Acongojado, a la vez que aliviado, el profesorado del centro se reunió al final de la jornada en la sala común para compartir experiencias, una vez que el severo inspector había abandonado el colegio. Sólo uno, un maestro con muchos años de experiencia y que había llegado procedente de una escuela rural, parecía satisfecho y tranquilo. Como no lo conocían mucho no se atrevían a preguntarle. Al final, tras varios gestos cómplices entre algunos de los asistentes, un joven maestro que acababa de incorporarse a la docencia tras las oposiciones, se dirigió a él:
- Mario, ¿ha entrado el inspector en tu clase?
- Sí, ¿por qué?
- Por nada, es que te veo muy tranquilo. Supongo que le habrás enseñado tu programación y estaba bien hecha, ¿no?
- Bueno, algo así.
- ¿Cómo que algo así?
- Pues eso, que al entrar en mi clase me dijo que si tenía hecha la programación...

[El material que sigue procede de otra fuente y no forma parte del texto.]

Lemma run_from_raise_inv ws d evs x :
  driver_ok d -> run_from ws d = (evs, Raise x) ->
  x = AttributeError "memory" /\
  exists m h, last evs = Some (EChat ConciergeAgent m h).
Proof.
  revert d evs. induction ws as [|w ws IH]; intros d evs Hok; simpl; [done|].
  unfold mbind, M_bind.
  destruct (iteration w d) as [e1 [d1|y]] eqn:Hi.
  - destruct (run_from ws d1) as [e2 r] eqn:Hr. intros [= <- ->].
    destruct (IH d1 e2) as (-> & m & h & Hl); [by eapply driver_ok_iteration|done|].
    split; [done|]. exists m, h. rewrite last_app. by rewrite Hl.
  - intros [= <- <-]. by apply (iteration_raise_inv w d).
Qed.

(** X3. The only exception that ends [run] is the [AttributeError] for the
    concierge's missing [memory], raised right after the concierge's [chat]:
    the loop never fails on a missing state key or on [current_history]
    being unassigned. *)
Theorem run_ends_only_at_concierge ws evs x :
  run ws = (evs, Raise x) ->
  x = AttributeError "memory" /\
  exists m h, last evs = Some (EChat ConciergeAgent m h).
Proof. apply run_from_raise_inv, driver_ok_initial. Qed.

(** The stock agent finishes, the user is asked, and the orchestrator sends
    the user's line to the concierge. *)
Lemma run_ends_only_at_concierge_witness :
  AttributeError "memory" = AttributeError "memory" /\
  exists m h,
    last (events (run [world_industry_done; world_concierge]))
    = Some (EChat ConciergeAgent m h).
Proof.
  eapply (run_ends_only_at_concierge [world_industry_done; world_concierge]).
  vm_compute. reflexivity.
Defined.
(** X2: a lookup writes no score: it leaves Redis as it is and the
    pairs and scores of every table as they are, sends no request and
    leaves the memo alone; when it misses, the tables are untouched, and
    when it answers from PostgreSQL, which it does when there is no Redis
    client or when Redis has no entry for the key, the row of the pair
    carries the time of the lookup. *)
Theorem lookup_refreshes_timestamps_only
    (w : Py.World) (ct : Py.cache_type) (text1 text2 : string) :
  exists answer w',
    Py.run (Database.get_similarity_from_cache ct text1 text2) w = (inr answer, w')
    /\ Py.redis_client w' = Py.redis_client w
    /\ (forall ct', map Vocab2.content_of (Py.pg_tables w' ct')
                    = map Vocab2.content_of (Py.pg_tables w ct'))
    /\ Py.oracle_calls w' = Py.oracle_calls w
    /\ Py.lru w' = Py.lru w
    /\ (answer = None -> forall ct', Py.pg_tables w' ct' = Py.pg_tables w ct')
    /\ (Py.redis_client w
          ≫= (fun store => store !! Database.get_cache_key ct text1 text2) = None ->
        answer <> None ->
        forall r, In r (Py.pg_tables w' ct) ->
                  Vocab2.pair_of r = Text.sorted_pair text1 text2 ->
                  Py.row_timestamp r = Py.clock w).
Proof.
  do 2 eexists. split; [apply run_get|].
  split; [apply redis_read_world|].
  split; [intros ct'; apply pg_tables_read_world|].
  split; [apply oracle_calls_read_world|].
  split; [apply lru_read_world|]. split.
  - intros Hmiss ct'. rewrite (read_world_miss _ _ _ _ Hmiss). reflexivity.
  - intros Hredis Hhit r. unfold Database.cache_peek in Hhit.
    unfold Vocab.read_world. rewrite Hredis in *.
    destruct (Database.select_score _ _ _); [|congruence].
    cbn [Py.pg_tables Py.set_table].
    destruct (decide (ct = ct)); [|congruence].
    unfold Database.update_timestamp. intros (r0 & E & _)%in_map_iff Hpair.
    destruct (Database.row_matches _ _ r0) eqn:M; [subst r; reflexivity|].
    subst r. destruct (Text.sorted_pair text1 text2) as [t1 t2].
    apply row_matches_pair in Hpair. simpl in M. congruence.
Qed.
(** * FLE CRUD on mongod: session yielding, executor lifecycle, reply metadata

    A shallow embedding of [mongo/db/fle_crud_mongod.cpp]:
    - [setMongosFieldsInReply], the reply metadata augmenter;
    - [FLEMongoDResourceYielder], the session-aware [ResourceYielder];
    - [startFLECrud] / [stopFLECrud], the lifecycle of the [FLECrud] pool;
    - [processFLEInsert], the entry point for encrypted inserts.

    The code talks to collaborators that live in other translation units
    (session catalog, transaction participant, replication coordinator,
    thread pool, [processInsert]).  They are kept abstract: a type class
    gives their signatures, and every statement below is proved for every
    instance.  [Sim] is one small executable instance used to run the
    model on concrete inputs. *)

From Stdlib Require Import ZArith List String Bool Lia.
From ExtLib Require Import Structures.Monad Structures.MonadExc.
Import ListNotations.
Import MonadNotation.

Local Open Scope Z_scope.
Local Open Scope string_scope.
Local Open Scope monad_scope.

Set Implicit Arguments.

(** ** Data *)

(** [ErrorCodes::Error] is an integer code; [uassert] with a literal number
    throws that number as the code. *)
Definition ErrorCodes := Z.

(** [ErrorCodes::NoSuchTransaction] (its value comes from the error code
    table; only its identity matters). *)
Definition NoSuchTransaction : ErrorCodes := 251.

(** A thrown [DBException]: every [ExceptionFor<c>] is a [DBException]
    whose [code()] is [c]. *)
Record DBException := { code : ErrorCodes; reason : string }.

(** [repl::ReplicationCoordinator::Mode]. *)
Inductive Mode := modeNone | modeReplSet.

Definition Mode_eqb (a b : Mode) : bool :=
  match a, b with
  | modeNone, modeNone | modeReplSet, modeReplSet => true
  | _, _ => false
  end.

(** [repl::OpTime] is a (timestamp, term) pair. *)
Record OpTime := { op_timestamp : Z; op_term : Z }.

(** [OID], kept as its integer value. *)
Definition OID := Z.

(** [write_ops::WriteCommandReplyBase]: the two optional replication fields
    and, standing for the rest of the reply, the count [n]. *)
Record WriteCommandReplyBase := {
  reply_n : Z;
  reply_opTime : option OpTime;
  reply_electionId : option OID
}.

Definition setOpTime (t : OpTime) (r : WriteCommandReplyBase) :=
  {| reply_n := reply_n r; reply_opTime := Some t;
     reply_electionId := reply_electionId r |}.

Definition setElectionId (e : OID) (r : WriteCommandReplyBase) :=
  {| reply_n := reply_n r; reply_opTime := reply_opTime r;
     reply_electionId := Some e |}.

(** [std::optional::has_value]. *)
Definition has_value {A} (o : option A) : bool :=
  match o with Some _ => true | None => false end.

- ¿Y? -le apremió el novato.
- Pues le dije que sí, que la tenía hecha. A continuación, me pidió que se la enseñara y le dije que no podía hacerlo.
- ¡....!
- ¡Cómo que no puede usted enseñármela!, me dijo el inspector algo nervioso.
- ¿...?
- ¡Porque la tengo aquí!, le dije señalándome con el dedo índice la sien.
- ¡No me lo puedo creeer! ¡jajajaja! ¿Y qué hizo el inspector?

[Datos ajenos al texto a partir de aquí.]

Definition has {A} (field : session_state -> option A) : script bool :=
  fun w => (w, Return (bool_decide (is_Some (field (ss w))))).

Definition set_act v := modify (fun s =>
  SessionState (Some v) (project_type s) (chat_history s) (system_prompt s) (gathering_info s) (final_project s)).
Definition set_project_type v := modify (fun s =>
  SessionState (act s) (Some v) (chat_history s) (system_prompt s) (gathering_info s) (final_project s)).
Definition set_chat_history v := modify (fun s =>
  SessionState (act s) (project_type s) (Some v) (system_prompt s) (gathering_info s) (final_project s)).
Definition set_system_prompt v := modify (fun s =>
  SessionState (act s) (project_type s) (chat_history s) (Some v) (gathering_info s) (final_project s)).
Definition set_gathering_info v := modify (fun s =>
  SessionState (act s) (project_type s) (chat_history s) (system_prompt s) (Some v) (final_project s)).
Definition set_final_project v := modify (fun s =>
  SessionState (act s) (project_type s) (chat_history s) (system_prompt s) (gathering_info s) (Some v)).

(** Python operations that can raise. *)

(** [l[i]] *)
Definition item {A} (l : list A) (i : nat) : script A :=
  match l !! i with
  | Some x => mret x
  | None => raise IndexError
  end.

(** [d[k]] on a dict with string keys; the key may be None. *)
Definition getitem (d : list (string * string)) (k : option string) : script string :=
  match List.filter (fun kv => bool_decide (Some (fst kv) = k)) d with
  | kv :: _ => mret (snd kv)
  | [] => raise KeyError
  end.

(** [next(g)] on the list of what the generator [g] yields. *)
Definition next {A} (yielded : list A) : script A :=
  match yielded with
  | x :: _ => mret x
  | [] => raise StopIteration
  end.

- Se fue por donde había entrado.
El maestro dio media vuelta y salió de la sala tan tranquilo. Los atentos profes allí congregados no salían de su asombro. Cada uno se fue a su casa anticipando al maestro un final a cual más grave. ¡Total, por no hacer una "sábana" de papel que no servía para nada! No valía la pena arriesgarse por esa tontería.

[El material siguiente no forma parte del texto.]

Lemma ai_followup (db : Db) (question previous_answer : text) (pdf_id : option Z) :
  previous_answer <> [] ->
  service db question pdf_id true (Some previous_answer)
  = let improved_answer :=
      generate_followup_answer environ post followup_prompt format_code_blocks
        (add_thinking_effect choice) question previous_answer in
    Success improved_answer (SourceLabel (py "Follow-up Enhancement")) 0 true
            improved_answer.
Proof.
  intros H. unfold ai, answer_question_with_ai.
  destruct previous_answer; [contradiction | reflexivity].
Qed.

Lemma followup_unconfigured (question previous_answer : text) :
  unconfigured environ = true ->
  generate_followup_answer environ post followup_prompt format_code_blocks
    (add_thinking_effect choice) question previous_answer
  = followup_apology.
Proof.
  intros H. unfold generate_followup_answer, _llm_generate, chat_completion_sync.
  destruct (unconfigured_client_raises environ H) as [m ->]. reflexivity.
Qed.

Lemma ask_ai_checks_message (st : storage) (question : text) (pdf_id : option Z)
  (r : JSONResponse) :
  ask_ai_checks lower st question pdf_id = Some r -> status_code r <> 200%Z.
Proof.
  unfold ask_ai_checks.
  destruct pdf_id as [id|].
  - destruct (find_pdf (database st) id) as [pdf|].
    + destruct (_ && _); [intros H; injection H as <-; discriminate|].
      destruct (_ && _); [intros H; injection H as <-; discriminate|].
      discriminate.
    + destruct (existsb _ tech_keywords); [discriminate|].
      intros H; injection H as <-; discriminate.
  - destruct (_ && _); [|discriminate].
    intros H; injection H as <-; discriminate.
Qed.

Lemma ask_ai_failure_status_values (message : text) :
  ask_ai_failure_status lower message <> 200%Z.
Proof.
  unfold ask_ai_failure_status.
  destruct (no_content_message lower message); [discriminate|].
  destruct (contains _ message); discriminate.
Qed.

End Service.

End RouteFacts.

Import RouteFacts.

Section RouteTheorems.

Variable np : Numpy.
Variable cfg : config.
Variable js : Json.
Variable environ : text -> option text.
Variable post : azure_config -> text -> result text.
Variable lower : text -> text.
Variable choice : list text -> text.
Variable followup_prompt : text -> text -> text.
Variable chunks_prompt : text -> text -> list text -> text.
Variable simplify_prompt : text -> text -> text.
Variable clean_response : text -> text -> text.
Variable handle_tech_question : text -> option response.
Variable handle_conversational_query : text -> option response.
Variable full_content_answer : text -> list text -> list text -> bool -> result text.
Variable int_of_str : text -> option Z.

Local Abbreviation ask :=
  (ask_question np cfg js environ post lower choice followup_prompt chunks_prompt
     simplify_prompt clean_response handle_tech_question
     handle_conversational_query full_content_answer int_of_str).

Local Abbreviation follow_up :=
  (ask_followup_question environ post lower choice followup_prompt chunks_prompt
     simplify_prompt clean_response handle_tech_question
     handle_conversational_query full_content_answer int_of_str).

Local Abbreviation ask_ai :=
  (ask_question_ai environ post lower choice followup_prompt chunks_prompt
     simplify_prompt clean_response handle_tech_question
     handle_conversational_query full_content_answer int_of_str).

(** X14: without a configured LLM, [/ask] answers with the standard QA.
    For a question that is not empty and a [pdf_id] that is absent or
    converts to a number, the reply is the answer of [answer_question]
    with status 200, or status 500 when [answer_question] raises; it
    is never the configuration error of the service, and the [pdf_id]
    plays no part in it. *)
Theorem ask_without_llm_is_standard_qa (db : Db) (question : text)
  (pdf_id : option json_id) :
  unconfigured environ = true ->
  question <> [] ->
  converted int_of_str pdf_id <> None ->
  ask db question pdf_id
  = match answer_question np cfg js db question with
    | Ok answer => MkResponse 200 (StandardQA question answer)
    | Raise e =>
        MkResponse 500 (Message (py "Error processing question: " ++ exn_message e))
    end.
Proof.
  intros Hu Hq Hid. unfold ask_question.
  destruct question as [|c question']; [contradiction|]. cbn [is_empty].
  destruct (converted int_of_str pdf_id) as [id|]; [|contradiction].
  now rewrite ai_unconfigured.
Qed.

(** X15: [/follow-up] answers whatever the configuration and the
    documents.  For a question and a previous answer that are not
    empty, a [pdf_id] that is absent or converts to a number, and a
    service that returns in time, the reply has status 200 and carries
    the text of [generate_followup_answer] with the source
    "Follow-up Enhancement"; the database is not consulted; without a
    configured LLM the text is the fixed apology. *)
Theorem followup_always_answers (db : Db) (question previous_answer : text)
  (pdf_id : option json_id) :
  question <> [] ->
  previous_answer <> [] ->
  converted int_of_str pdf_id <> None ->
  let improved_answer :=
    generate_followup_answer environ post followup_prompt format_code_blocks
      (add_thinking_effect choice) question previous_answer in
  follow_up db question previous_answer pdf_id false
  = MkResponse 200
      (Service (Success improved_answer (SourceLabel (py "Follow-up Enhancement"))
                        0 true improved_answer))
  /\ (unconfigured environ = true -> improved_answer = followup_apology).
Proof.
  intros Hq Hp Hid improved_answer. split.
  - unfold ask_followup_question.
    destruct question as [|c question']; [contradiction|]. cbn [is_empty].
    destruct previous_answer as [|d previous']; [contradiction|]. cbn [is_empty].
    destruct (converted int_of_str pdf_id) as [id|]; [|contradiction].
    now rewrite ai_followup.
  - intros Hu. now apply followup_unconfigured.
Qed.

(** X16: an answer of [/ask-ai] is served again from the cache.  If a
    request that the cache did not serve got status 200 with a
    response of the service, and the entry written for it outlived the
    cleanup of that request, then a request with the same question and
    the same [pdf_id] made while the entry is younger than 300 seconds
    gets the same response and leaves the cache as it is, whatever has
    become of the documents and of the files, and whether or not the
    service would answer in time. *)
Theorem ask_ai_answer_is_cached (c c' : cache) (clk clk' : clock)
  (st st' : storage) (question : text) (pdf_id : option json_id)
  (timed_out timed_out' : bool) (answer_data : response) :
  cached_response c clk (cache_key question pdf_id) = None ->
  ask_ai c clk st question pdf_id timed_out
  = (c', MkResponse 200 (Service answer_data)) ->
  younger (at_cleanup clk) (at_store clk) 600 = true ->
  younger (at_lookup clk') (at_store clk) 300 = true ->
  ask_ai c' clk' st' question pdf_id timed_out'
  = (c', MkResponse 200 (Service answer_data)).
Proof.
  intros Hmiss Hfirst Hkeep Hyoung.
  assert (Hc' : c' = store_and_clean c clk (cache_key question pdf_id) answer_data).
  { unfold ask_question_ai in Hfirst. rewrite Hmiss in Hfirst.
    destruct (is_empty question); [discriminate Hfirst|].
    destruct (converted int_of_str pdf_id) as [id|]; [|discriminate Hfirst].
    destruct (ask_ai_checks lower st _ id) as [r|] eqn:Ec.
    { injection Hfirst as _ Hr. apply ask_ai_checks_message in Ec.
      rewrite Hr in Ec. now contradiction Ec. }
    destruct timed_out; [discriminate Hfirst|].
    destruct (ai _ _ _ _ _ _ _ _ _ _ _ _ _ _ _ _) as [a s n b p|m] eqn:Ea.
    - injection Hfirst as <- <-. reflexivity.
    - injection Hfirst as _ Hs _.
      now apply (@ask_ai_failure_status_values lower) in Hs. }
  unfold ask_question_ai, cached_response. rewrite Hc'. unfold store_and_clean.
  rewrite cache_get_stored; [now rewrite Hyoung | exact Hkeep | reflexivity].
Qed.

(** X17: what [/ask-ai] does to its cache.  A request leaves the cache
    as it is unless it answers with status 200 a response of the
    service that the cache did not hold, and then the cache is the old
    one with that response stored under the key of the request, minus
    the entries that are 600 seconds old or older at the cleanup: a
    failure is never stored, and after a store every entry is younger
    than 600 seconds. *)
Theorem ask_ai_cache_discipline (c : cache) (clk : clock) (st : storage)
  (question : text) (pdf_id : option json_id) (timed_out : bool) :
  let c' := fst (ask_ai c clk st question pdf_id timed_out) in
  let r := snd (ask_ai c clk st question pdf_id timed_out) in
  (c' = c
   \/ exists a s n b p,
        r = MkResponse 200 (Service (Success a s n b p))
        /\ c' = store_and_clean c clk (cache_key question pdf_id) (Success a s n b p)
        /\ Forall (fun ke => younger (at_cleanup clk) (snd (snd ke)) 600 = true) c')
  /\ (Forall (fun ke => exists a s n b p, fst (snd ke) = Success a s n b p) c ->
      Forall (fun ke => exists a s n b p, fst (snd ke) = Success a s n b p) c').
Proof.
  intros c' r. unfold c', r, ask_question_ai.
  destruct (cached_response c clk _) as [cached|]; [split; [now left | trivial]|].
  destruct (is_empty question); [split; [now left | trivial]|].
  destruct (converted int_of_str pdf_id) as [id|]; [|split; [now left | trivial]].
  destruct (ask_ai_checks lower st _ id) as [r0|]; [split; [now left | trivial]|].
  destruct timed_out; [split; [now left | trivial]|].
  destruct (ai _ _ _ _ _ _ _ _ _ _ _ _ _ _ _ _) as [a s n b p|m];
    [|split; [now left | trivial]].
  cbn [fst snd]. split.
  - right. exists a, s, n, b, p. split; [reflexivity|]. split; [reflexivity|].
    unfold store_and_clean. apply Forall_forall. intros ke Hke.
    now apply filter_In in Hke as [_ Hke].
  - intros Hall. unfold store_and_clean. apply Forall_forall. intros ke Hke.
    apply filter_In in Hke as [Hke _]. apply cache_set_in in Hke as [Hke|Hke].
    + rewrite Hke. cbn [fst snd]. now exists a, s, n, b, p.
    + rewrite Forall_forall in Hall. now apply Hall.
Qed.

End RouteTheorems.

Lemma ask_without_llm_is_standard_qa_witness :
  unconfigured empty_environ = true
  /\ py "ab" <> []
  /\ converted reject_strings (Some (IdInt 7)) <> None
  /\ sample_ask empty_environ tie_db (py "ab") (Some (IdInt 7))
     = match answer_question sample_numpy two_dimensions sample_json tie_db (py "ab") with
       | Ok answer => MkResponse 200 (StandardQA (py "ab") answer)
       | Raise e =>
           MkResponse 500 (Message (py "Error processing question: " ++ exn_message e))
       end.
Proof.
  assert (H1 : unconfigured empty_environ = true) by reflexivity.
  assert (H2 : py "ab" <> []) by discriminate.
  assert (H3 : converted reject_strings (Some (IdInt 7)) <> None) by discriminate.
  split; [exact H1|]. split; [exact H2|]. split; [exact H3|].
  exact (@ask_without_llm_is_standard_qa sample_numpy two_dimensions sample_json
           empty_environ echo lower_ascii first_choice two_part_prompt
           context_prompt two_part_prompt keep_answer decline decline
           repeat_question reject_strings tie_db (py "ab") (Some (IdInt 7))
           H1 H2 H3).
Defined.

Final: esto es un caso real, sucedido en un colegio real de un pueblo real. Al maestro que "guardaba" sus programaciones en la cabeza no le ocurrió absolutamente nada, antes bien, su valor y popularidad crecieron en los años siguientes. El severo inspector no volvió a pasar por el centro hasta pasados unos meses y nunca se refirió a lo sucedido. Aquella ley educativa se derogó al poco tiempo. Dejaron de hacerse "sábanas" de programaciones por obligación. Al fin y al cabo, todos admitían que sólo suponían un papeleo inútil e incomprensible. Pero lo que no sabían los maestros y maestras de ese cole es que no tardarían en volver a hacer "sábanas" de programaciones con otra nueva ley educativa. Y así, una tras otra. Menos el maestro, claro. Este siguió guardándolas todas en su cabeza. Definitivamente, no aprendemos.
Volvemos a una intervención hilarante de Ken Robinson sobre cómo las escuelas matan la creatividad. No tiene desperdicio. ¿Existe alguna programación escrita y obligatoria por ley que lo evite? Claro que no. Porque lo más relevante que ocurre en un aula ni se ve ni se puede prever ni programar. Es el manejo de lo imprevisible, lo oculto y lo sorprendente lo que hace a un buen profesional de la docencia. En gran medida, enseñar es un arte colectivo que se hace con personas, en vez de con pinturas o madera, y no la aplicación mecánica de protocolos pseudotecnológicos. Y eso no puede plasmarse en una "sábana" ni en un hoja de cálculo o un programa informático y, mucho menos, en una ley. Educar depende de la personalidad, la formación, la experiencia y las cualidades de cada maestro, de cada maestra. Eso es lo que hay que cuidar.